Stored items
● ● ● ● ●

Lemma listing_owner_scoped_witness :
  exists v,
    index_handler fragment_only twelve_notes (Some bob) (Some "1") None
                  (SearchText "o.her")
    = Index.Render v
    /\ Index.notes v = [note_at 99 2 "other" 50]
    /\ Forall (fun n => Note.user n = 2%N) (Index.notes v).
Proof.
  eexists. split; [reflexivity|]. split; [reflexivity|].
  exact (proj1 (proj1 (listing_owner_scoped fragment_only twelve_notes bob (Some "1")
                         None (SearchText "o.her")) _ eq_refl)).
Defined.

(** ** Pagination (C3) *)




(** ** Order within the listing (C9) *)

Lemma sort_filter_where_Permutation o (uid : ObjectId) (keep : Note.t -> bool)
    (coll coll' : list Note.t) :
  (forall n, keep n = true -> owned_by uid n = true) ->
  Permutation coll coll' ->
  NoDup (map Note.createdAt (filter (owned_by uid) coll)) ->
  Mongo.sort o (filter keep coll) = Mongo.sort o (filter keep coll').
Proof.
  intros Hk Hp Hnd. apply (sorted_unique o).
  - eapply Permutation_NoDup.
    + apply Permutation_map. symmetry. apply sort_Permutation.
    + eapply NoDup_map_filter; [|exact Hnd]. exact Hk.
  - rewrite !sort_Permutation. now apply filter_Permutation.
  - apply sort_sorted.
  - apply sort_sorted.
Qed.



(** ** The empty listing (C10) *)

(** C10 does not hold as stated.  An identified caller who has no note and
    asks for the page [-1] gets no listing at all but the status 500; and a
    caller without identity whose search parameter is not a text gets the
    status 500 too, not page 1. *)
Lemma empty_listing_below_page_1 :
  filter (owned_by (userid (payload alice))) [] = []
  /\ page_number (Some "-1") = -1
  /\ index_handler fragment_only [] (Some alice) (Some "-1") None SearchAbsent
     = Index.Status500 "Error fetching notes"
  /\ get_index [] (Some alice) (Query.mk (Some "-1") None None)
     = Some (Index.Status500 "Error fetching notes")
  /\ index_handler fragment_only [] None None None SearchNotText
     = Index.Status500 "Error fetching notes".
Proof. repeat split; reflexivity. Qed.

(** C10, as the code has it.  A rendered listing that matches no note has
    no page, shows no note and reports the page that was asked for, not
    clamped, the page being one that a number holds exactly; it does
    render, with that page, for every such page from 1 on, a page of 7
    included, when the search is absent or a text that the engine accepts.
    The listing without identity reports page 1 when the search is absent or
    a text. *)
Theorem empty_listing_not_clamped
    (new_RegExp : string -> result matcher) (coll : list Note.t) (u : decoded)
    (page sort : option string) (search : search_param) :
  (forall v, index_handler new_RegExp coll (Some u) page sort search = Index.Render v ->
     Index.totalNotes v = 0 -> exact (page_number page) ->
     Index.totalPages v = 0 /\ Index.currentPage v = page_number page
     /\ Index.notes v = [])
  /\ (forall s regex,
        search_text search = Ok s ->
        search_regex new_RegExp s = Ok regex ->
        filter (matches_regex (userid (payload u)) regex) coll = [] ->
        1 <= page_number page -> exact (page_number page) ->
        index_handler new_RegExp coll (Some u) page sort search
        = Index.Render
            {| Index.notes := []; Index.currentPage := page_number page;
               Index.totalPages := 0; Index.totalNotes := 0;
               Index.sort := sort_name sort; Index.search := s |})
  /\ (exists v, index_handler new_RegExp [] (Some u) (Some "7") None SearchAbsent
                = Index.Render v
                /\ Index.currentPage v = 7 /\ Index.totalPages v = 0
                /\ Index.notes v = [])
  /\ (forall s, search_text search = Ok s ->
      index_handler new_RegExp coll None page sort search
      = Index.Render
          {| Index.notes := []; Index.currentPage := 1; Index.totalPages := 0;
             Index.totalNotes := 0; Index.sort := sort_name sort; Index.search := s |}).
Proof.
  split; [|split; [|split]].
  - intros v H H0 _. apply index_handler_Render in H as (s & regex & _ & _ & _ & ->).
    destruct (listing_where_fields coll (matches_regex (userid (payload u)) regex)
                (page_number page) (sortOptions_of (sort_name sort)) (sort_name sort) s)
      as (E1 & E2 & E3 & E4 & _).
    rewrite E1 in H0. rewrite E2, E3, E4, H0. clear E1 E2 E3 E4.
    change (Math_ceil_div 0 limit) with 0.
    split; [reflexivity|]. split; [reflexivity|].
    destruct (filter (matches_regex (userid (payload u)) regex) coll) as [|n l].
    + unfold page_slice. cbn [Mongo.sort]. now rewrite skipn_nil.
    + cbn [List.length] in H0. lia.
  - intros s regex S R E Hp _.
    rewrite (index_handler_renders _ _ _ _ _ _ s regex S R Hp).
    unfold listing_where. rewrite E. cbn [List.length Z.of_nat Mongo.sort].
    change (Math_ceil_div 0 limit) with 0.
    assert (C : clamp 0 (page_number page) = page_number page).
    { destruct (clamp_cases 0 (page_number page)) as [(C1 & _)|(_ & C)]; [lia|exact C]. }
    rewrite C. unfold page_slice. now rewrite skipn_nil.
  - eexists. split; [reflexivity|]. repeat split.
  - intros s S. unfold index_handler. rewrite S. reflexivity.
Qed.

Lemma empty_listing_not_clamped_witness :
  search_text (SearchText "zzz") = Ok "zzz"
  /\ 1 <= page_number (Some "7")
  /\ exact (page_number (Some "7"))
  /\ index_handler fragment_only twelve_notes (Some bob) (Some "7") None (SearchText "zzz")
     = Index.Render
         {| Index.notes := []; Index.currentPage := 7; Index.totalPages := 0;
            Index.totalNotes := 0; Index.sort := "newest"; Index.search := "zzz" |}.
Proof.
  assert (Hp : 1 <= page_number (Some "7")) by (vm_compute; discriminate).
  assert (He : exact (page_number (Some "7"))) by reflexivity.
  split; [reflexivity|]. split; [exact Hp|]. split; [exact He|].
  exact (proj1 (proj2 (empty_listing_not_clamped fragment_only twelve_notes bob
                         (Some "7") None (SearchText "zzz")))
               "zzz" _ eq_refl eq_refl eq_refl Hp He).
Defined.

● ● ● ● ●

| Work order |
Determine how many lines in the records above hold the word "string", and answer with that number only.

| Solution for this problem |
2